I don't know if they are 'artificially raising their prices.' That probably happens in some cases. In the US, during Covid, the government invented more money and doled it out when fewer people were working. Our flimsy fiat currency is supposed to be backed up by GDP. Fewer people working and making stuff means our money is worth less, and they were doling more out (digitally), so a little while later, inflation was sure to hit, which it did, and we are still feeling the effects. In the US, the Dollar Tree used to sell everything for a dollar. Inflation went up pretty quick. Instead of filling all of their stores with even cheaper junk from China, now just about everything there is $1.25. Did they artificially raise their prices? Probably not. They probably couldn't afford to buy the same junk and sell it for $1.00, so they had to sell it for $1.25.
If what you said here was true we wouldn't see their profits increasing so drastically. Look at all that shit with the fuel crisis! They were charging a fortune for gas and blamed it on the war in Ukraine.
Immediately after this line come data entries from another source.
(* ===== verification/CacheLinks.v ===== *)
(** * Complete files and the names that share them

    A complete file is charged once however many names link to it.  [linked]:
    the names an object lists are exactly the files that point to it.  Every
    operation keeps it; eviction relies on it to make progress. *)
From S2P Require Import Prelude CacheBits CacheState CacheRoom CacheWhole CacheBlocks CacheSub CacheBehind CacheFrame.
Open Scope Z_scope.

(** The links, from both ends; a file without a complete object and an object
    no file names do not matter. *)
Definition links (s : cache) : gmap string Z * gmap Z (gset string) :=
  (omap whole (files s), refs <$> objects s).
#[export] Instance links_blind : Blind links.
Proof. by split. Qed.
Definition linked (s : cache) : Prop :=
  forall fh i, (links s).1 !! fh = Some i <-> exists r, (links s).2 !! i = Some r /\ fh ∈ r.

Lemma linked_links s s' : links s' = links s -> linked s -> linked s'.
Proof. unfold linked. by intros ->. Qed.
Lemma keeps_linked {A} (m : CM A) : fixes links m -> keeps linked m.
Proof. intros H s Hs. eapply linked_links; [apply H|done]. Qed.

Lemma links_upd_file fh g s : (forall f, whole (g f) = whole f) -> links (upd_file fh g s) = links s.
Proof.
  intros Hg. unfold links, upd_file. simpl. f_equal. apply map_eq. intros j. rewrite !lookup_omap.
  destruct (decide (fh = j)) as [->|Hj]; [|by rewrite lookup_alter_ne].
  rewrite lookup_alter_eq. destruct (files s !! j); simpl; [by rewrite Hg|done].
Qed.
Lemma links_upd_object i g s : (forall o, refs (g o) = refs o) -> links (upd_object i g s) = links s.
Proof.
  intros Hg. unfold links, upd_object. simpl. f_equal. apply map_eq. intros j. rewrite !lookup_fmap.
  destruct (decide (i = j)) as [->|Hj]; [|by rewrite lookup_alter_ne].
  rewrite lookup_alter_eq. destruct (objects s !! j); simpl; [by rewrite Hg|done].
Qed.
Lemma links_new_file fh f s : files s !! fh = None -> whole f = None -> links (s <| files ::= insert fh f |>) = links s.
Proof.
  intros Hn Hf. unfold links. simpl. f_equal. apply map_eq. intros j. rewrite !lookup_omap.
  destruct (decide (fh = j)) as [->|Hj]; [|by rewrite lookup_insert_ne].
  rewrite lookup_insert_eq, Hn. simpl. by rewrite Hf.
Qed.
Lemma links_uncharge id s : links (uncharge id s) = links s.
Proof. unfold links. destruct (uncharge_rest id s) as (-> & -> & _). done. Qed.
Lemma links_touchWhole fh s : links (touchWhole fh s) = links s.
Proof.
  unfold touchWhole. destruct (files s !! fh) as [f|]; [|done]. destruct (whole f); [|done]. by apply links_upd_object.
Qed.

Lemma file_links fh i s :
  (links s).1 !! fh = Some i <-> exists f, files s !! fh = Some f /\ whole f = Some i.
Proof.
  unfold links. simpl. rewrite lookup_omap. destruct (files s !! fh) as [f|]; simpl; [|naive_solver].
  split; [eauto|]. by intros (? & [= <-] & ?).
Qed.
Lemma object_links i r s : (links s).2 !! i = Some r <-> exists o, objects s !! i = Some o /\ refs o = r.
Proof.
  unfold links. simpl. rewrite lookup_fmap. destruct (objects s !! i) as [o|]; simpl; [|naive_solver].
  split; [intros [= <-]; eauto|]. by intros (? & [= <-] & <-).
Qed.
Lemma linked_file s fh f i : linked s -> files s !! fh = Some f -> whole f = Some i ->
  exists o, objects s !! i = Some o /\ fh ∈ refs o.
Proof.
  intros H Hf Hw. destruct (proj1 (H fh i)) as (r & Hr & Hin); [apply file_links; eauto|].
  apply object_links in Hr as (o & Ho & <-). eauto.
Qed.
Lemma linked_object s i o fh : linked s -> objects s !! i = Some o -> fh ∈ refs o ->
  exists f, files s !! fh = Some f /\ whole f = Some i.
Proof. intros H Ho Hin. apply file_links, H. exists (refs o). split; [apply object_links; eauto|done]. Qed.

Lemma linked_releaseObject i s : linked s -> linked (releaseObject i s).
Proof.
  intros H. unfold releaseObject. destruct (objects s !! i) as [o|] eqn:Ho; [|done].
  destruct (bool_decide (refs o = ∅)) eqn:Hr; [|done]. apply bool_decide_eq_true in Hr.
  destruct (readers o =? 0); [|done]. simpl. intros fh j. rewrite (H fh j). unfold links. simpl.
  rewrite !lookup_fmap. destruct (decide (i = j)) as [<-|Hj]; [|by rewrite lookup_delete_ne].
  rewrite lookup_delete_eq, Ho. simpl. split; [|naive_solver].
  intros (r & [= <-] & Hin). rewrite Hr in Hin. by apply not_elem_of_empty in Hin.
Qed.
(** A file that gives up its object and is taken off its list. *)
Lemma linked_cut fh i s f : files s !! fh = Some f -> whole f = Some i -> linked s ->
  linked (upd_file fh (fun f => f <| whole := None |> <| hydrated := false |>)
            (upd_object i (fun o => o <| refs ::= fun r => r ∖ {[fh]} |>) s)).
Proof.
  intros Hf Hw H g j. unfold links. simpl. rewrite lookup_omap, lookup_fmap.
  specialize (H g j). rewrite file_links in H.
  destruct (decide (g = fh)) as [->|Hg].
  - rewrite lookup_alter_eq, Hf. simpl. split; [done|]. intros (r & Hr & Hin). exfalso.
    destruct (decide (j = i)) as [->|Hj].
    + rewrite lookup_alter_eq in Hr. destruct (objects s !! i); [|done]. simpl in Hr. injection Hr as <-.
      apply elem_of_difference in Hin as [_ Hin]. by apply Hin, elem_of_singleton.
    + rewrite lookup_alter_ne in Hr by done.
      destruct (proj2 H) as (f' & Hf' & Hw'); [|by simplify_eq].
      exists r. unfold links. simpl. by rewrite lookup_fmap.
  - rewrite lookup_alter_ne by done. change ((files s !! g) ≫= whole = Some j) with ((files s !! g) ≫= whole = Some j).
    assert (Hl : (files s !! g) ≫= whole = Some j <-> exists f, files s !! g = Some f /\ whole f = Some j).
    { destruct (files s !! g); simpl; naive_solver. }
    rewrite Hl, H. unfold links. simpl. rewrite lookup_fmap.
    destruct (decide (j = i)) as [->|Hj]; [|by rewrite lookup_alter_ne].
    rewrite lookup_alter_eq. destruct (objects s !! i) as [o|]; simpl; [|done].
    split; intros (r & [= <-] & Hin); eexists; (split; [reflexivity|]); set_solver.
Qed.
Lemma linked_detachWhole fh s : linked s -> linked (detachWhole fh s).
Proof.
  intros H. unfold detachWhole. destruct (files s !! fh) as [f|] eqn:Hf; [|done].
  destruct (whole f) as [i|] eqn:Hw.
  - by eapply linked_releaseObject, linked_cut.
  - eapply linked_links; [|done]. apply links_upd_file. intros f'. done.
Qed.
Lemma detachWhole_gone fh s : (links (detachWhole fh s)).1 !! fh = None.
Proof.
  unfold detachWhole. destruct (files s !! fh) as [f|] eqn:Hf.
  - destruct (whole f) as [i|] eqn:Hw.
    + assert (Hr : forall t, (links (releaseObject i t)).1 = (links t).1).
      { intros t. unfold releaseObject. destruct (objects t !! i); [|done]. by destruct (_ && _). }
      rewrite Hr. unfold links. simpl. rewrite lookup_omap, lookup_alter_eq, Hf. done.
    + unfold links. simpl. rewrite lookup_omap, lookup_alter_eq, Hf. done.
  - unfold links. simpl. by rewrite lookup_omap, Hf.
Qed.
(** A file without an object gets one and is put on its list. *)
Lemma linked_join fh i s n :
  is_Some (objects s !! i) -> is_Some (files s !! fh) ->
  (forall f j, files s !! fh = Some f -> whole f = Some j -> j = i) -> linked s ->
  linked (upd_file fh (fun f => f <| whole := Some i |> <| hydrated := true |> <| fs_size := n |>)
            (upd_object i (fun o => o <| refs ::= union {[fh]} |>) s)).
Proof.
  intros [o Ho] [f Hf] Hu H g j. unfold links. simpl. rewrite lookup_omap, lookup_fmap.
  destruct (decide (g = fh)) as [->|Hg].
  - rewrite lookup_alter_eq, Hf. simpl. split.
    + intros [= <-]. rewrite lookup_alter_eq, Ho. simpl. eexists. split; [reflexivity|]. set_solver.
    + intros (r & Hr & Hin). destruct (decide (j = i)) as [->|Hj]; [done|].
      rewrite lookup_alter_ne in Hr by done.
      assert (Hl : (links s).1 !! fh = Some j) by (apply H; exists r; unfold links; simpl; by rewrite lookup_fmap).
      apply file_links in Hl as (f' & Hf' & Hw). exfalso. apply Hj. by eapply Hu.
  - rewrite lookup_alter_ne by done.
    assert (Hl : (files s !! g) ≫= whole = Some j <-> (links s).1 !! g = Some j) by (unfold links; simpl; by rewrite lookup_omap).
    rewrite Hl, (H g j). unfold links. simpl. rewrite lookup_fmap.
    destruct (decide (j = i)) as [->|Hj]; [|by rewrite lookup_alter_ne].
    rewrite lookup_alter_eq. destruct (objects s !! i) as [o'|]; simpl; [|done].
    split; intros (r & [= <-] & Hin); eexists; (split; [reflexivity|]); set_solver.
Qed.
Lemma files_releaseObject i s : files (releaseObject i s) = files s.
Proof. unfold releaseObject. destruct (objects s !! i); [|done]. by destruct (_ && _). Qed.
Lemma files_detachWhole fh g s : is_Some (files s !! g) -> is_Some (files (detachWhole fh s) !! g).
Proof.
  intros H. unfold detachWhole. destruct (files s !! fh) as [f|]; [|done]. destruct (whole f).
  - rewrite files_releaseObject. simpl. by apply lookup_alter_is_Some.
  - simpl. by apply lookup_alter_is_Some.
Qed.
Lemma linked_attachWhole fh inf s : is_Some (files s !! fh) -> linked s -> linked (attachWhole fh inf s).
Proof.
  intros Hf H. unfold attachWhole.
  set (s1 := match files s !! fh with Some fs => _ | None => s end).
  assert (H1 : linked s1 /\ is_Some (files s1 !! fh)
    /\ forall f j, files s1 !! fh = Some f -> whole f = Some j -> j = inf_id inf).
  { unfold s1. destruct Hf as [f Hf]. rewrite Hf. destruct (whole f) as [j|] eqn:Hw.
    - destruct (decide (j = inf_id inf)) as [->|Hne].
      + rewrite bool_decide_eq_true_2 by done. split_and!; [done|by eexists|naive_solver].
      + rewrite bool_decide_eq_false_2 by done. split_and!.
        * by apply linked_detachWhole.
        * apply files_detachWhole. by eexists.
        * intros f' j' Hf' Hw'. exfalso. pose proof (detachWhole_gone fh s) as Hg.
          assert (Hl : (links (detachWhole fh s)).1 !! fh = Some j') by (apply file_links; eauto). by rewrite Hg in Hl.
    - split_and!; [done|by eexists|naive_solver]. }
  destruct H1 as (H1 & Hf1 & Hu). destruct (objects s1 !! inf_id inf) as [o|] eqn:Ho.
  - apply linked_join; [by eexists|done|done|done].
  - apply linked_join; simpl; [by rewrite lookup_insert_eq; eexists|done|done|].
    intros g j. rewrite (H1 g j). unfold links. simpl. rewrite fmap_insert.
    destruct (decide (j = inf_id inf)) as [->|Hne]; [|by rewrite lookup_insert_ne].
    rewrite lookup_insert_eq, lookup_fmap, Ho. simpl. split; [naive_solver|].
    intros (r & [= <-] & Hin). by apply not_elem_of_empty in Hin.
Qed.

(** ** The operations *)

Create HintDb keeps.
Ltac keep_step :=
  match goal with
  | |- keeps _ (match ?x with _ => _ end) => destruct x
  | |- keeps _ (cret _) => by apply triple_ret
  | |- _ => solve [eauto 2 with keeps]
  | |- keeps _ (cbind _ _) => apply keeps_bind; [|intros ?]
  | |- keeps _ (cthen _ _) => apply keeps_then
  | |- keeps _ (cforeach _ _) => apply keeps_foreach; intros ?
  end.
Ltac keeping := repeat keep_step.

Lemma keeps_links_mod g : (forall s, links (g s) = links s) -> keeps linked (cmod g).
Proof. intros H. apply keeps_linked, fix_mod, H. Qed.
#[export] Hint Extern 2 (keeps linked _) => (apply keeps_linked; solve [eauto 2 with fixes]) : keeps.
#[export] Hint Extern 1 (keeps linked (cget _)) => (intros ??; assumption) : keeps.
#[export] Hint Extern 1 (keeps linked (cmod (uncharge _))) => (apply keeps_links_mod, links_uncharge) : keeps.
#[export] Hint Extern 1 (keeps linked (cmod (touchWhole _))) => (apply keeps_links_mod, links_touchWhole) : keeps.
#[export] Hint Extern 1 (keeps linked (cmod (detachWhole _))) => (intros ??; by apply linked_detachWhole) : keeps.
#[export] Hint Extern 1 (keeps linked (cmod (upd_file _ _))) => (apply keeps_links_mod; intros; by apply links_upd_file) : keeps.
#[export] Hint Extern 1 (keeps linked (cmod (del_present _))) => (apply keeps_links_mod; intros; by apply links_upd_file) : keeps.
#[export] Hint Extern 1 (keeps linked (cmod (add_present _))) => (apply keeps_links_mod; intros; by apply links_upd_file) : keeps.
#[export] Hint Extern 1 (keeps linked (cmod (upd_object _ _))) => (apply keeps_links_mod; intros; by apply links_upd_object) : keeps.
#[export] Hint Extern 3 (keeps linked (cmod _)) => (apply keeps_links_mod; intros; reflexivity) : keeps.

Section Ops.
Context {E : CacheEnv} {Cfg : Options}.
Notation KL := (keeps linked).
Then when you look at their profit numbers the profits keep on getting higher and higher. So if it was costing them more to produce the same stuff and they had to sell it for a higher cost you would see their profits would stay roughly the same or raise marginally, not as exponentially as they have done. These bastards are robbing us blind!
They give away a very small percentage to food banks. Just enough so they can white wash their way through life and trick gullible fools into believing they're a benevolent entity, when they're not. As for the point about legal liability is this really a reason to allow people to starve? I'm calling horseshit!I used to manage a group home. Large grocery store chains donated lots of food to the food bank right before it expired. We'd buy food for 16 cents a pound, even the meat. I suspect the ministries and charities that fed the homeless shopped at the same food bank. I don't know about all the stores, but at least back then, there were grocery store chains giving food away.
A lot of food stays good past the expiration date, but I suspect if grocery stores are locking up dumpsters, they might be concerned of getting sued for eating spoiled food out of the dumpster-- that and making an awful mess. Around here, a lock on a dumpster might keep a racoon out. Those critters could make a big mess.
None of your arguments here make it any less stealing to steal from the grocery stores. In that line of work, they will have waste and spoilage. People do too. In the US, maybe a third of food has to be thrown away. People buy a lot of food, put it in the refrigerator, and don't eat up their leftovers. Restaurants are afraid people will get sick. Health departments want food below 40 or 45 or over so many degrees, maybe 140 F. Giving old food away is a legal liability.
If you steal food from supermarkets, it adds to their costs and they raise their prices more for the honest poor who do not steal from the store.
My home town is a small town that was full of family owned businesses as I was growing up. I would've never stolen from small independently owned businesses, we had a greengrocer, bakery, butcher etc. When Tesco came to our town they promised 100 new job openings that in the end were all internal vacancies. Furthermore, all the family owned businesses were put out of business because it was impossible to compete with a corporate giant like that.
You can't compare some guy throwing out half a loaf of moldy bread to a corporate supermarket disposing of tons of food that has nothing wrong with it. They should give all this food away free of charge if they can't sell it. Not that it should belong to them in the first place. The right to eat should be a universal human right.